Lemma ScopedFile_dtor_valid s w :
  sock_valid s = true →
  ScopedFile_dtor (fd_ s) w =
  (Ret tt, {| fds := delete (fd_ s) (fds w); g_client_sock := g_client_sock w;
              threads := threads w; trace := trace w ++ [Ev_close (fd_ s)] |}).
Proof. apply UnixSocketRaw_dtor_valid. Qed.

Lemma register_endpoint_valid s nb w :
  sock_valid s = true →
  register_endpoint s nb w =
  (Ret tt, {| fds := <[fd_ s := sock_entry s nb]> (fds w);
              g_client_sock := g_client_sock w;
              threads := threads w; trace := trace w |}).
Proof. unfold register_endpoint, when. now intros ->. Qed.

Lemma register_endpoint_invalid s nb w :
  sock_valid s = false → register_endpoint s nb w = (Ret tt, w).
Proof. unfold register_endpoint, when. now intros ->. Qed.

Lemma ReleaseFd_run s w :
  ReleaseFd s w =
  (Ret (fd_ s, UnixSocketRaw_default),
   {| fds := fds w; g_client_sock := g_client_sock w;
      threads := threads w; trace := trace w ++ [Ev_ReleaseFd (fd_ s)] |}).
Proof. reflexivity. Qed.

Lemma SetBlocking_run s b w :
  SetBlocking s b w =
  (Ret tt,
   {| fds := alter (λ e, {| of_what := of_what e; of_nonblock := negb b |})
                   (fd_ s) (fds w);
      g_client_sock := g_client_sock w; threads := threads w;
      trace := trace w ++ [Ev_SetBlocking (fd_ s) b] |}).
Proof. reflexivity. Qed.

Lemma IsBlocking_run s w :
  IsBlocking s w =
  (Ret (match fds w !! fd_ s with
        | Some e => negb (of_nonblock e)
        | None => false
        end), w).
Proof. reflexivity. Qed.

Lemma Send_run s msg len fdv res w :
  Send s msg len fdv res w =
  (Ret res, {| fds := fds w; g_client_sock := g_client_sock w;
               threads := threads w;
               trace := trace w ++ [Ev_Send (fd_ s) msg len fdv] |}).
Proof. reflexivity. Qed.

Lemma Receive_run s len n res w :
  Receive s len n res w =
  (Ret res, {| fds := fds w; g_client_sock := g_client_sock w;
               threads := threads w;
               trace := trace w ++ [Ev_Receive (fd_ s) len n] |}).
Proof. reflexivity. Qed.

Lemma CreateAndHandshake_ok s a w :
  CreateAndHandshake s a true w =
  (Ret (Some {| client_sock := s; client_alloc := a |}),
   {| fds := fds w; g_client_sock := g_client_sock w; threads := threads w;
      trace := trace w ++ [Ev_CreateAndHandshake (fd_ s)] |}).
Proof. reflexivity. Qed.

TASK OBJECTIVE: Repeat the records above in full, word for word.

SOLUTION:
Lemma ScopedFile_dtor_valid s w :
  sock_valid s = true →
  ScopedFile_dtor (fd_ s) w =
  (Ret tt, {| fds := delete (fd_ s) (fds w); g_client_sock := g_client_sock w;
              threads := threads w; trace := trace w ++ [Ev_close (fd_ s)] |}).
Proof. apply UnixSocketRaw_dtor_valid. Qed.

Lemma register_endpoint_valid s nb w :
  sock_valid s = true →
  register_endpoint s nb w =
  (Ret tt, {| fds := <[fd_ s := sock_entry s nb]> (fds w);
              g_client_sock := g_client_sock w;
              threads := threads w; trace := trace w |}).
Proof. unfold register_endpoint, when. now intros ->. Qed.

Lemma register_endpoint_invalid s nb w :
  sock_valid s = false → register_endpoint s nb w = (Ret tt, w).
Proof. unfold register_endpoint, when. now intros ->. Qed.

Lemma ReleaseFd_run s w :
  ReleaseFd s w =
  (Ret (fd_ s, UnixSocketRaw_default),
   {| fds := fds w; g_client_sock := g_client_sock w;
      threads := threads w; trace := trace w ++ [Ev_ReleaseFd (fd_ s)] |}).
Proof. reflexivity. Qed.

Lemma SetBlocking_run s b w :
  SetBlocking s b w =
  (Ret tt,
   {| fds := alter (λ e, {| of_what := of_what e; of_nonblock := negb b |})
                   (fd_ s) (fds w);
      g_client_sock := g_client_sock w; threads := threads w;
      trace := trace w ++ [Ev_SetBlocking (fd_ s) b] |}).
Proof. reflexivity. Qed.

Lemma IsBlocking_run s w :
  IsBlocking s w =
  (Ret (match fds w !! fd_ s with
        | Some e => negb (of_nonblock e)
        | None => false
        end), w).
Proof. reflexivity. Qed.

Lemma Send_run s msg len fdv res w :
  Send s msg len fdv res w =
  (Ret res, {| fds := fds w; g_client_sock := g_client_sock w;
               threads := threads w;
               trace := trace w ++ [Ev_Send (fd_ s) msg len fdv] |}).
Proof. reflexivity. Qed.

Lemma Receive_run s len n res w :
  Receive s len n res w =
  (Ret res, {| fds := fds w; g_client_sock := g_client_sock w;
               threads := threads w;
               trace := trace w ++ [Ev_Receive (fd_ s) len n] |}).
Proof. reflexivity. Qed.

Lemma CreateAndHandshake_ok s a w :
  CreateAndHandshake s a true w =
  (Ret (Some {| client_sock := s; client_alloc := a |}),
   {| fds := fds w; g_client_sock := g_client_sock w; threads := threads w;
      trace := trace w ++ [Ev_CreateAndHandshake (fd_ s)] |}).
Proof. reflexivity. Qed.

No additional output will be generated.